According to Martin, Danny had an abnormal heart. Martin described a normal heart as having three major vessels that supply it. The main one is the anterior descending branch of the left coronary artery. In Danny's case, however, he had two anterior coronary arteries, a "very uncommon characteristic and a quite rare situation." Moreover, these vessels were smaller than a normal size anterior descending coronary artery. To make matters worse, one of these vessels was thrombosed, plugged with a clot due to significant coronary arteriosclerosis.

It was Martin's opinion that the clot had been there for at least four or five days but no more than two weeks. The one vessel that was operating apparently was sufficient to allow Danny to conduct his normal activities.
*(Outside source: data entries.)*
(** C8.  [calculate_irr] returns [nan] when the solver raises and the
    solver's own result when it returns.  Over a batch of well-formed runs,
    with a cash rate other than -100%, [calculate_all_irrs] always returns:
    a run whose solver raises or returns [nan] does not stop the batch and
    adds nothing to the array, and every run whose solver returns a number
    adds 100 times that number, the entries standing in run order. *)
Theorem irr_failures_are_dropped sr f rate :
  Forall well_formed (result_dict sr) -> ~ 1 + rate == 0 ->
  (forall cash_flows times,
      (newton (npv cash_flows times) (5 # 100)
              (npv_derivative cash_flows times) 100 = None ->
       calculate_irr cash_flows times = NaN)
      /\ (forall irr,
            newton (npv cash_flows times) (5 # 100)
                   (npv_derivative cash_flows times) 100 = Some irr ->
            calculate_irr cash_flows times = irr))
  /\ exists d,
      calculate_all_irrs sr f rate = Some d /\
      irr_returns d = flat_map (portfolio_entry f) (result_dict sr) /\
      baseline_irr_returns d = flat_map (baseline_entry rate) (result_dict sr) /\
      (forall rd, In rd (result_dict sr) ->
         exists cfs ts bcfs bts,
           portfolio_cash_flows f rd = Some (cfs, ts) /\
           baseline_cash_flows rate rd = Some (bcfs, bts) /\
           (forall r,
               newton (npv cfs ts) (5 # 100) (npv_derivative cfs ts) 100
               = Some (Fin r) ->
               portfolio_entry f rd = [r * 100] /\ In (r * 100) (irr_returns d)) /\
           (newton (npv cfs ts) (5 # 100) (npv_derivative cfs ts) 100 = None ->
            portfolio_entry f rd = []) /\
           (forall r,
               newton (npv bcfs bts) (5 # 100) (npv_derivative bcfs bts) 100
               = Some (Fin r) ->
               baseline_entry rate rd = [r * 100] /\
               In (r * 100) (baseline_irr_returns d)) /\
           (newton (npv bcfs bts) (5 # 100) (npv_derivative bcfs bts) 100 = None ->
            baseline_entry rate rd = [])).
Proof.
  intros Hwf Hrate. split.
  - intros cash_flows times. unfold calculate_irr. split.
    + intros Hn. rewrite Hn. reflexivity.
    + intros irr Hn. rewrite Hn. reflexivity.
  - unfold calculate_all_irrs. rewrite (irr_loop_wf f rate _ _ Hrate Hwf).
    eexists. split; [reflexivity|]. cbn [irr_returns baseline_irr_returns app].
    split; [apply flat_map_pointwise, portfolio_entry_kept|].
    split; [apply flat_map_pointwise, baseline_entry_kept|].
    intros rd Hin.
    assert (Hrd : well_formed rd).
    { apply (proj1 (Forall_forall _ _) Hwf).
      apply (proj2 (list_elem_of_In _ _)). exact Hin. }
    destruct (portfolio_cash_flows_wf f rd Hrd) as (cfs & ts & Hp).
    pose proof (baseline_cash_flows_wf rate rd Hrd Hrate) as Hb.
    eexists cfs, ts, _, _. split; [exact Hp|]. split; [exact Hb|].
    split; [|split; [|split]].
    + intros r Hn.
      assert (He : portfolio_entry f rd = [r * 100]).
      { unfold portfolio_entry. rewrite Hp. unfold solver_entry.
        rewrite Hn. reflexivity. }
      split; [exact He|]. apply in_flat_map. exists rd.
      split; [exact Hin|]. rewrite portfolio_entry_kept, He. left; reflexivity.
    + intros Hn. unfold portfolio_entry. rewrite Hp. unfold solver_entry.
      rewrite Hn. reflexivity.
    + intros r Hn.
      assert (He : baseline_entry rate rd = [r * 100]).
      { unfold baseline_entry. rewrite Hb. unfold solver_entry.
        rewrite Hn. reflexivity. }
      split; [exact He|]. apply in_flat_map. exists rd.
      split; [exact Hin|]. rewrite baseline_entry_kept, He. left; reflexivity.
    + intros Hn. unfold baseline_entry. rewrite Hb. unfold solver_entry.
      rewrite Hn. reflexivity.
Qed.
On the other hand, Martin insisted that the stress and trauma related to the bruises compromised Danny's coronary circulation which caused his heart to fibrillate, beat irregularly. It could take several minutes from the time the heart begins to fibrillate until one is rendered unconscious. Moreover, Danny was probably unaware of his heart condition because he did not necessarily feel any pain because he still had blood coming into his heart.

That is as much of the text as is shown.